:: Activity ::
A single number is the expected answer: the count of lines in the records below that contain "right".
START Dataset
Lemma update_snapshot_of A sh sh' b c t t2 :
  archive_wf (A ++ [sh]) → archived (A ++ [sh]) t → fresh b (A ++ [sh]) → extends sh sh' b c →
  t_snapshots t2 = t_snapshots t → t_chunks t2 = list_to_map (chunk_rows (A ++ [sh'])) →
  t_block_snapshots t2 = t_block_snapshots t →
  tables_of (A ++ [sh']) t b (update_snapshot (sh_id sh) (number_of b) c t2).
Proof.
  intros Hwf Ht Hb Hext Hs2 Hc2 Hb2.
  assert (t_snapshots t2 = list_to_map (snapshot_rows A ++ [(sh_id sh, snapshot_of sh)])) as Hs.
  { by rewrite Hs2, (ar_snapshots _ _ Ht), snapshot_rows_snoc. }
  rewrite (update_last _ _ _ _ _ _ (wf_last_fresh _ _ Hwf) Hs), (snapshot_of_extended sh sh').
  - split; [|split; [done|intros k _; cbn; by rewrite Hb2]]. rewrite snapshot_rows_snoc.
    by destruct Hext as [-> _].
  - by apply wf_full, Forall_app in Hwf as [_ [? _]%Forall_cons].
  - done.
  - intros [b' [Heq Hb']]%list_elem_of_fmap_1. assert (b' ∈ blocks_of (A ++ [sh])) as Hin.
    { rewrite blocks_of_app, blocks_of_one. set_solver. }
    specialize (Hb _ Hin). lia.
Qed.

Lemma chunk_size_of A t id cs cid bs :
  let sh := mkShelf id (cs ++ [(cid, bs)]) in
  archive_wf (A ++ [sh]) → archived (A ++ [sh]) t →
  get_snapshot_by_id id t = Some (snapshot_of sh) ∧ get_latest_chunk_id (snapshot_of sh) = Some cid ∧
  get_chunk_by_id cid t = Some (chunk_of id bs) ∧ get_chunk_size cid true t = chunk_bytes bs ∧
  cid ∉ (chunk_rows A ++ shelf_rows (mkShelf id cs)).*1 ∧ cid ∉ cs.*1 ∧ next_chunk (A ++ [sh]) = cid + 1.
Proof.
  intros sh Hwf Ht. assert (sh ∈ A ++ [sh]) as Hin by (apply elem_of_app; right; by left).
  split; [by apply (archived_snapshot _ _ _ Hwf Ht Hin)|].
  split.
  { change (last (cs ++ [(cid, bs)]).*1 = Some cid). rewrite fmap_app. cbn. by rewrite last_snoc. }
  assert (get_chunk_by_id cid t = Some (chunk_of id bs)) as Hg.
  { apply (archived_chunk _ _ sh (cid, bs) Hwf Ht Hin). apply elem_of_app. right. by left. }
  split; [done|]. split.
  { unfold get_chunk_size. fold (get_chunk_by_id cid t). rewrite Hg. apply chunk_of_size. }
  assert (cid ∉ (chunk_rows A ++ shelf_rows (mkShelf id cs)).*1) as Hc.
  { pose proof (wf_chunk_rows _ Hwf) as Has. unfold sh in Has. rewrite chunk_rows_snoc in Has.
    by eapply ascending_last_fresh. }
  split; [done|]. split.
  { intros Hcs. apply Hc. rewrite fmap_app, elem_of_app, shelf_rows_ids. by right. }
  unfold next_chunk, sh. rewrite chunk_rows_snoc, (fmap_app _ _ [_]). cbn. by rewrite last_snoc.
Qed.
END Dataset
:: Answer space ::
3